Tonight I can’t get her face out of my mind. I went down to the ward to say hello, but she was sleeping and it was too late for her to be waking up again tonight. I waved to her aunty who is here with her. She smiled and waved back. I sat on a stool next to the computer where I would sit during my shift as a charge nurse and spoke to the current one working. We chatted briefly about a few other things but as soon as I mentioned the little one’s name, the tears welled up again. I sat on the stool, unable to form words, afraid the moment I did the tears would flow in a steady stream, giving me away to a ward full of patients, caregivers, nurses and day crew. The charge nurse and I looked at each other, knowing neither of us could keep dry eyes, knowing each other’s thoughts, knowing God was breaking our hearts for what breaks His. I slipped out quietly, walking quickly down the hall to the safety of my cabin to let the tears fall. There I was wrapped in a hug and a sweet prayer whispered over my heart and our precious girl.

It’s Christmas, a time of joy and hope. I know this season is full of pain for many.  A few friends have lost loved ones and I’m sure this season is one of the most difficult times of the year. There is no use pretending that everyone is happy, but we have hope for our future!

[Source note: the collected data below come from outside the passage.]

(** * indexbdmv_parser: a shallow embedding of [indexbdmv_parser/__init__.py]

    The module has one class, [IndexBDMV], whose constructor reads the head of
    an INDEX.BDMV file, and two functions, [find_index_file] and
    [is_uhd_disc].  All three talk to the file system, so the embedding is
    parametrised by an explicit file-system value and every function that can
    raise returns a [result].

    Modelling choices, stated once:
    - Python [bytes] are [list byte]; Python [str] values are [string]
      (after an ASCII decode every character is below 128).
    - The file system is a finite tree of regular files and directories
      together with a current working directory; it holds what the process
      can reach.  There are no symbolic links, and a file the tree holds can
      be opened and read.
    - How a call fails beyond "not there" is the business of a [platform]:
      the errno with which [os.stat] fails on a path, if it does, the errno
      with which [os.scandir] fails on a directory, if it does, and the
      number of directory levels the recursive generators of [rglob] can go
      down before the interpreter raises [RecursionError].  The properties
      are stated for every platform; [posix] is one of them, with the limits
      of Linux on the length of names and paths.  The constructor is
      modelled on the tree alone.
    - [pathlib] is the one of Python 3.11 in the POSIX flavour
      (case-sensitive names, "/" as the separator).  [Path.exists] and
      [Path.is_dir] hand the string form of the path to [os.stat], return
      [False] on ENOENT, ENOTDIR, EBADF and ELOOP and raise on every other
      errno; [os.path.exists], which the constructor uses, returns [False] on
      all of them.
    - [Path.rglob] is a generator: [find_index_file] takes its first value
      and stops.  A generator is modelled by the finite trace of what it
      yields, ended by [Done] or by the exception it raises; the walk goes
      through the directories in pre-order, children in listing order, and
      the pattern, a name without wildcard characters, is looked up in every
      directory as it is visited. *)

From Stdlib Require Import List String Ascii Bool Arith NArith Lia.
From Stdlib.Strings Require Import Byte.
Import ListNotations.

Open Scope string_scope.
Open Scope list_scope.

(** ** Exceptions and the result monad *)

Inductive exn : Type :=
| FileNotFoundError (msg : string)
| IsADirectoryError
| UnicodeDecodeError
| TypeError
| OSError (errno : nat)
| RecursionError.

Inductive result (A : Type) : Type :=
| Ok (a : A)
| Raise (e : exn).

Arguments Ok {A} a.
Arguments Raise {A} e.
(** X17.  [DomAdapter.extractLinks] returns at most one link for every anchor of
    the document, in document order; every link has a non-empty [href], and
    the class list of a link, when it has one, holds no blank token and no
    token with a space in it. *)
Theorem dom_links_are_well_formed (html : string) :
  length (DomAdapter.extractLinks select_anchors html) <= length (select_anchors html) /\
  forall link,
    link ∈ DomAdapter.extractLinks select_anchors html ->
    Js.truthy (href link) = true /\
    forall tokens token,
      classes link = Some tokens -> token ∈ tokens ->
      Js.truthy (Js.trim token) = true /\
      Reference.all_in (fun c => negb (Ascii.eqb c " ")) token = true.
Proof.
  unfold DomAdapter.extractLinks. split; [apply omap_length_le|].
  intros link Hin. apply list_elem_of_omap in Hin as (a & _ & Ha).
  unfold DomAdapter.link_of_anchor in Ha.
  destruct (attrs a !! "href") as [h|]; [|discriminate].
  destruct (Js.truthy h) eqn:Hh; [|discriminate].
  injection Ha as <-. split; [exact Hh|]. cbn [classes].
  intros tokens token Ht Hin.
  destruct (attrs a !! "class") as [c|]; [|discriminate].
  destruct (Js.truthy c); [|discriminate]. injection Ht as <-.
  unfold class_tokens in Hin. apply list_elem_of_In, filter_In in Hin as [Hin Htr].
  split; [exact Htr|].
  apply (split_space_aux_pieces c EmptyString); [reflexivity | now apply list_elem_of_In].
Qed.
End DomLinks.

(** ** The links of a tree expansion *)

Lemma keyed_set (m : JsMap.t Link) (l : Link) :
  Reference.keyed m -> Reference.keyed (JsMap.set m (href l) l).
Proof.
  unfold Reference.keyed. induction m as [|[k v] m IH]; simpl; intros H.
  - constructor; [reflexivity | constructor].
  - inversion H as [|? ? Hkv Hm]; subst.
    destruct (String.eqb_spec k (href l)) as [->|Hne].
    + constructor; [reflexivity | assumption].
    + constructor; [assumption | now apply IH].
Qed.

Lemma keyed_merge (links : list Link) (m : JsMap.t Link) :
  Reference.keyed m -> Reference.keyed (merge_links m links).
Proof.
  revert m. induction links as [|l links IH]; intros m H; [exact H|].
  rewrite merge_links_cons. now apply IH, keyed_set.
Qed.

Lemma keyed_hrefs (m : JsMap.t Link) :
  Reference.keyed m -> map href (JsMap.values m) = JsMap.keys m.
Proof.
  unfold Reference.keyed, JsMap.values, JsMap.keys.
  induction 1 as [|[k v] m Hkv _ IH]; [reflexivity|].
  simpl in *. now rewrite Hkv, IH.
Qed.

Lemma merge_fresh (links : list Link) (m : JsMap.t Link) :
  NoDup (JsMap.keys m ++ map href links)%list ->
  merge_links m links = (m ++ map (fun l => (href l, l)) links)%list.
Proof.
  revert m. induction links as [|l links IH]; intros m H.
  - simpl. now rewrite app_nil_r.
  - rewrite merge_links_cons.
    assert (Hf : JsMap.has m (href l) = false).
    { destruct (JsMap.has m (href l)) eqn:E; [|reflexivity].
      apply has_keys in E. apply NoDup_app in H as (_ & H & _).
      destruct (H _ E). simpl. left. }
    rewrite (set_fresh _ _ _ Hf), IH.
    + simpl. now rewrite <- app_assoc.
    + unfold JsMap.keys in *. rewrite map_app. simpl. rewrite <- app_assoc. exact H.
Qed.

Lemma collect_links_hrefs (anchors : list DomAnchor) :
  map href (collect_links anchors) = map el_href (Reference.first_per_href ∅ anchors).
Proof. rewrite collect_links_first, map_map. reflexivity. Qed.

Lemma collect_links_NoDup (anchors : list DomAnchor) :
  NoDup (map href (collect_links anchors)).
Proof. rewrite collect_links_hrefs. apply first_per_href_NoDup. Qed.

Lemma initial_map (links : list Link) :
  NoDup (map href links) ->
  merge_links JsMap.empty links = map (fun l => (href l, l)) links.
Proof. intros H. now rewrite merge_fresh. Qed.

Lemma values_of_entries (links : list Link) :
  JsMap.values (map (fun l => (href l, l)) links) = links.
Proof.
  unfold JsMap.values. rewrite map_map. simpl. apply map_id.
Qed.

Lemma keys_of_entries (links : list Link) :
  JsMap.keys (map (fun l => (href l, l)) links) = map href links.
Proof. unfold JsMap.keys. now rewrite map_map. Qed.

Section LinkMaps.
Context {World Element : Type}.
Variable page : Browser World Element.
Variable options : TreeScraperOptions.

(** A property of the link map that merging a pass keeps. *)
Variable Q : JsMap.t Link -> Prop.
Hypothesis Q_merge : forall m links, Q m -> Q (merge_links m links).

Lemma selectors_loop_links (selectors : list string) st c w w' st' c' :
  Q (linkMap st) ->
  selectors_loop page options selectors st c w = (w', Returned (st', c')) ->
  Q (linkMap st').
Proof.
  apply (selectors_loop_keeps page options (fun s _ => Q (linkMap s))); auto.
  intros s _ links. apply Q_merge.
Qed.

Lemma iterate_links (remaining : nat) :
  forall st e w w' st',
    Q (linkMap st) ->
    iterate page options remaining st e w = (w', Returned st') ->
    Q (linkMap st').
Proof.
  induction remaining as [|n IH]; intros st e w w' st' HQ E.
  - rewrite iterate_O in E. now injection E as _ <-.
  - rewrite iterate_S in E.
    destruct (selectors_loop page options _ st 0 w) as [w1 [[st1 c]|err]] eqn:E1;
      [|discriminate].
    pose proof (selectors_loop_links _ _ _ _ _ _ _ HQ E1) as H1.
    destruct (c =? 0)%nat.
    + destruct (maxConsecutiveEmpty <=? S e)%nat.
      * now injection E as _ <-.
      * exact (IH (end_iteration st1 c) _ _ _ _ H1 E).
    + exact (IH (end_iteration st1 c) _ _ _ _ H1 E).
Qed.
End LinkMaps.

Section ExpandedLinks.
Context {World Element : Type}.
Variable page : Browser World Element.
Variable options : TreeScraperOptions.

My favourite Christmas carol written in 1847 sings,

“Long lay the world in sin and error pining
'Til He appeared and the soul felt its worth
A thrill of hope the weary world rejoices
For yonder breaks a new and glorious morn.”

Praise God we have someone to hope in. When death, disease, sickness, life’s troubles overwhelm us with sadness and despair, we have the God of the universe to hope in. He has not left us alone to battle this out on our own. He sent us His son and the Holy Spirit, our comforter and friend. He told us he would never leave us, or abandon us. (Deu 31:6)

Whatever this Christmas season looks like for you, troubles or carefree, sadness or joy, I’m praying you know His abundant, overwhelming love for you.

Merry Christmas friend.


  1. Merry Christmas to you! This story is so heartbreaking to hear. It will be difficult for me to fully accept- I guess is the word the iniability to treat these inoperable types of problems. Blessings to you there- I will be working in B ward soon, and look forward to meeting you.

    1. Looking forward to meeting you soon Joni! Safe travels!

  2. Hi Deb, I am a RN and I worked on an oncology ward for a time -- it was difficult and hard to hear tough diagnoses but this story you shared is truly heartbreaking. I will be praying for that precious girl, her family and you all. <3 I will actually be joining the nursing staff starting this next fall for two years -- I look forward to meeting you. I have been reading up on your blog posts and your words have been very encouraging, so thank you for posting! Merry Christmas and Happy New Year!!

    1. Thank you so much Rachel! Looking forward to meeting you one day!! Thanks for joining us in prayer!